> Exercise instructions:
Here is a block of records. Copy every line in it that includes "simpl".
# # # # #
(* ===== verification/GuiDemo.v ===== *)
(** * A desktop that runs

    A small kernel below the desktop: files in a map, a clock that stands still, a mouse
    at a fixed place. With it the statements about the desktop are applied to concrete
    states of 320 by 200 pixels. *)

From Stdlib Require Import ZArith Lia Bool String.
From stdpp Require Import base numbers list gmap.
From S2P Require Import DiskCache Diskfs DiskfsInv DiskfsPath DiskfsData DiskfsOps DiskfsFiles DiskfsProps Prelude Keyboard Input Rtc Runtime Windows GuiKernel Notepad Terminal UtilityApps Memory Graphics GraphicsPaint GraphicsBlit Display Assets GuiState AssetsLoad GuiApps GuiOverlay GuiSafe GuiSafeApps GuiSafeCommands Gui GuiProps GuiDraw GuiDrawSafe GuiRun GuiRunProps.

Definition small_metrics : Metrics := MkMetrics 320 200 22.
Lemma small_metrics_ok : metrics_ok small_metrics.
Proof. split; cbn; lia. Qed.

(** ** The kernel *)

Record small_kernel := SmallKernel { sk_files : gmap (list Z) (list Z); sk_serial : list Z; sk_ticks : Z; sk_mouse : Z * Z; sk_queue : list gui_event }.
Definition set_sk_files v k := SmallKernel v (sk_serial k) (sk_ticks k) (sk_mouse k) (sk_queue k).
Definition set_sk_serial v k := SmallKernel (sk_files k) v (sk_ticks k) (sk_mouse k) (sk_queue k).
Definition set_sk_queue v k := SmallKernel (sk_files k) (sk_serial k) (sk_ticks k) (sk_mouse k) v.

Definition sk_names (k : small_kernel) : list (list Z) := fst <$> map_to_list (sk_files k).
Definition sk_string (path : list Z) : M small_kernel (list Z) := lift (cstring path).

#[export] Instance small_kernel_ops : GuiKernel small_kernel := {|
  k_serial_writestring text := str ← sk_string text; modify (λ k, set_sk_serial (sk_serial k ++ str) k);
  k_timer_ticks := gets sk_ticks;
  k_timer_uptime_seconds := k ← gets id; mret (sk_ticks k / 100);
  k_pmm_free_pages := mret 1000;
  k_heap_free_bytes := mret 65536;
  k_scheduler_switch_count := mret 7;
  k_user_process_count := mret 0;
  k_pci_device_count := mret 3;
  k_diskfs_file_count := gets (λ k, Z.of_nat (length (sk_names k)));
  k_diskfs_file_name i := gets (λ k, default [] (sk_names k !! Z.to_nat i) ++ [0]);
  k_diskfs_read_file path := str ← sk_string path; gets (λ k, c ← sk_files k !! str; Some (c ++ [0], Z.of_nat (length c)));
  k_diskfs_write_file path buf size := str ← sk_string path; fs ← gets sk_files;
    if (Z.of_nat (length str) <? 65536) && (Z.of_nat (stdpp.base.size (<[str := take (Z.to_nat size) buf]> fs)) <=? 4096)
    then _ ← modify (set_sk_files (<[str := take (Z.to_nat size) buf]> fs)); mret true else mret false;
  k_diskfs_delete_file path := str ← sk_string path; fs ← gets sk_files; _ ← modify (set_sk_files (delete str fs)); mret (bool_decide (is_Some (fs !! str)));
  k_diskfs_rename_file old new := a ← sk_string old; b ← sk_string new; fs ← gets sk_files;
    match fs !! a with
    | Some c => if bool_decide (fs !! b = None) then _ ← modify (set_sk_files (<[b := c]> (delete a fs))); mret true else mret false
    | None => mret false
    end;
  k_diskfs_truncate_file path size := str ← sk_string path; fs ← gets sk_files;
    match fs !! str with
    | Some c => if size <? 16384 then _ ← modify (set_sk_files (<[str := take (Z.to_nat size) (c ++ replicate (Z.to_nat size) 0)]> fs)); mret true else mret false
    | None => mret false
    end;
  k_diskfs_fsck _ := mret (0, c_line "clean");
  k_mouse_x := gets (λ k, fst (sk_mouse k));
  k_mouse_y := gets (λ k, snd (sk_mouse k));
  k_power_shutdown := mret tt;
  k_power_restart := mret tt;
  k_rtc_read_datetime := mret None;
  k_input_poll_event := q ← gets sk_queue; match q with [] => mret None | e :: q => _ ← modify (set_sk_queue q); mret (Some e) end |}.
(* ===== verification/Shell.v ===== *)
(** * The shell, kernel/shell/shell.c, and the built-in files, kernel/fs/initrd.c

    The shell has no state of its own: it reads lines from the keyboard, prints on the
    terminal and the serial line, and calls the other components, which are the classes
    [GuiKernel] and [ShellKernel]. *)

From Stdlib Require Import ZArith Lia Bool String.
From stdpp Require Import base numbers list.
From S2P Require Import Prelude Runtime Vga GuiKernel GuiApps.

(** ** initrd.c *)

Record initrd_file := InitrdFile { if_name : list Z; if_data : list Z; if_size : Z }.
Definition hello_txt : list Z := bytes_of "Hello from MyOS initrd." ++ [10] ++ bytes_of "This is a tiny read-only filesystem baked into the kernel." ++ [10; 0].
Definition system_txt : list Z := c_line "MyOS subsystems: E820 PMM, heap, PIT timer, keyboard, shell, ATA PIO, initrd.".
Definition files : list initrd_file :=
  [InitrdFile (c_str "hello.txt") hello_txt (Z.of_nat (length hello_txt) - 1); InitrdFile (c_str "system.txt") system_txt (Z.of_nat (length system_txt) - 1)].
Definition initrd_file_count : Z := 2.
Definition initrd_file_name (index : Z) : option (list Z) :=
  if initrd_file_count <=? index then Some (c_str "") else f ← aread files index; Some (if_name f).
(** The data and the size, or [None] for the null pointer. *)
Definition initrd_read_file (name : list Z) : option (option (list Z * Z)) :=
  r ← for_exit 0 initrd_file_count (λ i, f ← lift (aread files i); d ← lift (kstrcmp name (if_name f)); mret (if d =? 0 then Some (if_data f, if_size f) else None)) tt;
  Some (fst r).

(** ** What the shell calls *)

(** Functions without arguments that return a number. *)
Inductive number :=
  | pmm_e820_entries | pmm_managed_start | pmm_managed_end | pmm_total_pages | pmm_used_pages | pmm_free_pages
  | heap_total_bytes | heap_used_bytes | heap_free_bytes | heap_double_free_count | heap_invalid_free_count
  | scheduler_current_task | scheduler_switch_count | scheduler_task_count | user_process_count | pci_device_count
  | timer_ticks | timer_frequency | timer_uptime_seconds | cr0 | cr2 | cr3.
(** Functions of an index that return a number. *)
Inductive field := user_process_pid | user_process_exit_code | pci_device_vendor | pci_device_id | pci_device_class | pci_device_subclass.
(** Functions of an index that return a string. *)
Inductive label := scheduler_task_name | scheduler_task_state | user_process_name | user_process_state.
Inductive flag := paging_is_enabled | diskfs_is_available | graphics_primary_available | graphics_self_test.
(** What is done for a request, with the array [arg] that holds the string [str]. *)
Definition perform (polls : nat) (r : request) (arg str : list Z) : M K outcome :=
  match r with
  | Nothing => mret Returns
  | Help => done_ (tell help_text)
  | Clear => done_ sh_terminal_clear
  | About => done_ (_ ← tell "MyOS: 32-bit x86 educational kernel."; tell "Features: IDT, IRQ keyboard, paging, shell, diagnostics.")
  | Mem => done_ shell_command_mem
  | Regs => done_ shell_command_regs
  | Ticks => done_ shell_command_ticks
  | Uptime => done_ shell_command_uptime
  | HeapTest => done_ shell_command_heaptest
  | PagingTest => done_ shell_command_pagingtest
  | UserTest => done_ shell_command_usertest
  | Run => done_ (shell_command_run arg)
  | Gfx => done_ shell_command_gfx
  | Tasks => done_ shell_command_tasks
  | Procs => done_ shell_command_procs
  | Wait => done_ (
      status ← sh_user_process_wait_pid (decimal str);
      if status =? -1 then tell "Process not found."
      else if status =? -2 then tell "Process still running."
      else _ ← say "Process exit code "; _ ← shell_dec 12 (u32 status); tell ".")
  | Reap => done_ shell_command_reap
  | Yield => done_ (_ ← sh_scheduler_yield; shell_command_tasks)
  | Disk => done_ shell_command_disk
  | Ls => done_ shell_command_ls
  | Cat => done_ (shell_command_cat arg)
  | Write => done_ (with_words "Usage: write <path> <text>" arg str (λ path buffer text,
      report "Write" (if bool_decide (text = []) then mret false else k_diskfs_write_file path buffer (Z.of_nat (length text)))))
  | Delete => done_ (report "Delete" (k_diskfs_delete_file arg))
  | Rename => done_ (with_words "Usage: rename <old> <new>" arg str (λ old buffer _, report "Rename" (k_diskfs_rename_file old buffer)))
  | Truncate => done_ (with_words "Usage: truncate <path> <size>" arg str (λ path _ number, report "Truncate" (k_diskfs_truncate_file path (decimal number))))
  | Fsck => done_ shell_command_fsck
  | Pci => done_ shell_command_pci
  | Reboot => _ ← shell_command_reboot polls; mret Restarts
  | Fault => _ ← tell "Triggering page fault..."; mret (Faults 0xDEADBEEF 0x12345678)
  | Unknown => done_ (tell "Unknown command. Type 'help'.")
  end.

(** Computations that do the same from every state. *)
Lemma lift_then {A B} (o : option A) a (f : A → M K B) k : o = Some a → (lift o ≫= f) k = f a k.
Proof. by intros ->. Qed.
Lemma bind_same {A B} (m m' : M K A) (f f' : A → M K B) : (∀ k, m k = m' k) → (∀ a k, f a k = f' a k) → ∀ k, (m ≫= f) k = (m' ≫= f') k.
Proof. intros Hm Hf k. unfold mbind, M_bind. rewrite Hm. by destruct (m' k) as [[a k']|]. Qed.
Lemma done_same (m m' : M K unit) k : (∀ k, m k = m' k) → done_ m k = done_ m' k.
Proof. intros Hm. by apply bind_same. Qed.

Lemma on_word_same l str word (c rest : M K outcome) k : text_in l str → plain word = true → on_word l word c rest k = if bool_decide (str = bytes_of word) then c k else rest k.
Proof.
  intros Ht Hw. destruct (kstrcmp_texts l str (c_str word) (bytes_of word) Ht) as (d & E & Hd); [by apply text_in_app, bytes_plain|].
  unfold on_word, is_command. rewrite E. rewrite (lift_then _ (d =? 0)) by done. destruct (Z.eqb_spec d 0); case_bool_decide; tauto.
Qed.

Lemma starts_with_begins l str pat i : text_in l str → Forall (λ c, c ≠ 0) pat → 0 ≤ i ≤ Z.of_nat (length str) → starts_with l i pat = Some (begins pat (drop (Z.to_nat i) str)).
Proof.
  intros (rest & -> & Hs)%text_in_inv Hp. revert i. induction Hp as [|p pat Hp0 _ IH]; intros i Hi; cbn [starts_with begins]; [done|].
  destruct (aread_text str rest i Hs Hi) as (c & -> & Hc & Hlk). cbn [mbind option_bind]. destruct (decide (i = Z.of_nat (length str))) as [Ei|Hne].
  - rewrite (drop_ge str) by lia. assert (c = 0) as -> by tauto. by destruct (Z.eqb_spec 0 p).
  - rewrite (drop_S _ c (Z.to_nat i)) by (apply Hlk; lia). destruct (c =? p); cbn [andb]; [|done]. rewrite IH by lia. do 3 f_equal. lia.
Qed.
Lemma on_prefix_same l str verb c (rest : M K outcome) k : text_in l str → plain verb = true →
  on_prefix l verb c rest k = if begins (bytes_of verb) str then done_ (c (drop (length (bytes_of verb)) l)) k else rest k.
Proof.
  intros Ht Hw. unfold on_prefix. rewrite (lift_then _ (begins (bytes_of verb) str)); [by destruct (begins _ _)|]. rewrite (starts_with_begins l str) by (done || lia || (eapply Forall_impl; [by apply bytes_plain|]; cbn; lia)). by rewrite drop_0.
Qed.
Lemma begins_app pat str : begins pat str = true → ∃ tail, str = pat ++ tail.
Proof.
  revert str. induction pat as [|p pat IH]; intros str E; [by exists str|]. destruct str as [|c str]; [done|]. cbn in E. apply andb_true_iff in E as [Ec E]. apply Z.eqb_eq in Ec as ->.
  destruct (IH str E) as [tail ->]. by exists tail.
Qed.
# # # # #
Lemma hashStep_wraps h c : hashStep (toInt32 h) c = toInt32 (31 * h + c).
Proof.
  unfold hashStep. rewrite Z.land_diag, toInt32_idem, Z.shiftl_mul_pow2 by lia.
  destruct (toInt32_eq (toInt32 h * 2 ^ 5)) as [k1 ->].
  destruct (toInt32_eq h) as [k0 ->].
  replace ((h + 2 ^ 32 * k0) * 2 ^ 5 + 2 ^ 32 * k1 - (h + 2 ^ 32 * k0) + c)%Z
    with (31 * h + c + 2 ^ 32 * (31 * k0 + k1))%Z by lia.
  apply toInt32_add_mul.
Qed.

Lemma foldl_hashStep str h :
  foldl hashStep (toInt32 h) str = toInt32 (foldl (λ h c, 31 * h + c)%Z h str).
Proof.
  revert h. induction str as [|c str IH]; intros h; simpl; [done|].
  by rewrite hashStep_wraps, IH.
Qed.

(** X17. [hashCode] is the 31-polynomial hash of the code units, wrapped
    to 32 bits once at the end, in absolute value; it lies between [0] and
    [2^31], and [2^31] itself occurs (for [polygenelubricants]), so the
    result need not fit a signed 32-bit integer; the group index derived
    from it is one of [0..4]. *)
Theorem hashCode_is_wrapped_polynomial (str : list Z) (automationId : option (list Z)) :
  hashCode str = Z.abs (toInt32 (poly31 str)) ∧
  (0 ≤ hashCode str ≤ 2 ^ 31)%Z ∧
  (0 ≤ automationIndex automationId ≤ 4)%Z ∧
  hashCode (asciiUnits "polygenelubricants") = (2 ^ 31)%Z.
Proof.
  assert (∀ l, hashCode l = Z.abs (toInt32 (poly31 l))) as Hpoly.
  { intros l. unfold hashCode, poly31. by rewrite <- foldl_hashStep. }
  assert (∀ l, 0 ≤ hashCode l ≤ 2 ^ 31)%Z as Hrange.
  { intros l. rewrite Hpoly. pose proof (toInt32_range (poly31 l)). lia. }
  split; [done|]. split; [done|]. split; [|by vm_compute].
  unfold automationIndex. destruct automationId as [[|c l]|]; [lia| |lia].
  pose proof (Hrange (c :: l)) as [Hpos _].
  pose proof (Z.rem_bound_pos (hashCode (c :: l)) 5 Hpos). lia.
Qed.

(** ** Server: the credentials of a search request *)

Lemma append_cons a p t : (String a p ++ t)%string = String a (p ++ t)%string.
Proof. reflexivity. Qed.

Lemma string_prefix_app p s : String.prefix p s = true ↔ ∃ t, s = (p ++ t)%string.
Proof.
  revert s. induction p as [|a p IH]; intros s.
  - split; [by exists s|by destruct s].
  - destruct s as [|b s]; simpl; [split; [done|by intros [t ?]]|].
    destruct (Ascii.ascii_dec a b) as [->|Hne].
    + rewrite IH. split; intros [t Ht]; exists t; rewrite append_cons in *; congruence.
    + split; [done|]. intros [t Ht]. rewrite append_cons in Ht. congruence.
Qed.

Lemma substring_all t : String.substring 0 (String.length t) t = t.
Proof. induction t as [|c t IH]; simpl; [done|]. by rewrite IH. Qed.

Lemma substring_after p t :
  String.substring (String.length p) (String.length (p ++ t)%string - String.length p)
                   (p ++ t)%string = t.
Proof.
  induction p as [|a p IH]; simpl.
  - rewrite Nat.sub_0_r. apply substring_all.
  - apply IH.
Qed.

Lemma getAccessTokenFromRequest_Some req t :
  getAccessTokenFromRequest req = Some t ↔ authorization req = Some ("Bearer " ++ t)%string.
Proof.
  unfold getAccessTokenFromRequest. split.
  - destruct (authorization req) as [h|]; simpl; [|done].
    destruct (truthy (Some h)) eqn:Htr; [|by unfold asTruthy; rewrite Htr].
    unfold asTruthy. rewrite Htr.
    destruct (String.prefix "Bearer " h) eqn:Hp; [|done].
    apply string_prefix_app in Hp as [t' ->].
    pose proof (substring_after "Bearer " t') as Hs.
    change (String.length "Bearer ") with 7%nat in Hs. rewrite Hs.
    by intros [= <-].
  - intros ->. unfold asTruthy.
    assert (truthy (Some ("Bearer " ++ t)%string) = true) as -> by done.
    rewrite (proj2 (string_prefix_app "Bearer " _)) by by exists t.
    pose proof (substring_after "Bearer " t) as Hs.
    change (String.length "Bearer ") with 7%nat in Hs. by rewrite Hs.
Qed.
# # # # #
> Result of this task:
  revert h. induction str as [|c str IH]; intros h; simpl; [done|].
  - destruct s as [|b s]; simpl; [split; [done|by intros [t ?]]|].
Proof. induction t as [|c t IH]; simpl; [done|]. by rewrite IH. Qed.
  induction p as [|a p IH]; simpl.
  - destruct (authorization req) as [h|]; simpl; [|done].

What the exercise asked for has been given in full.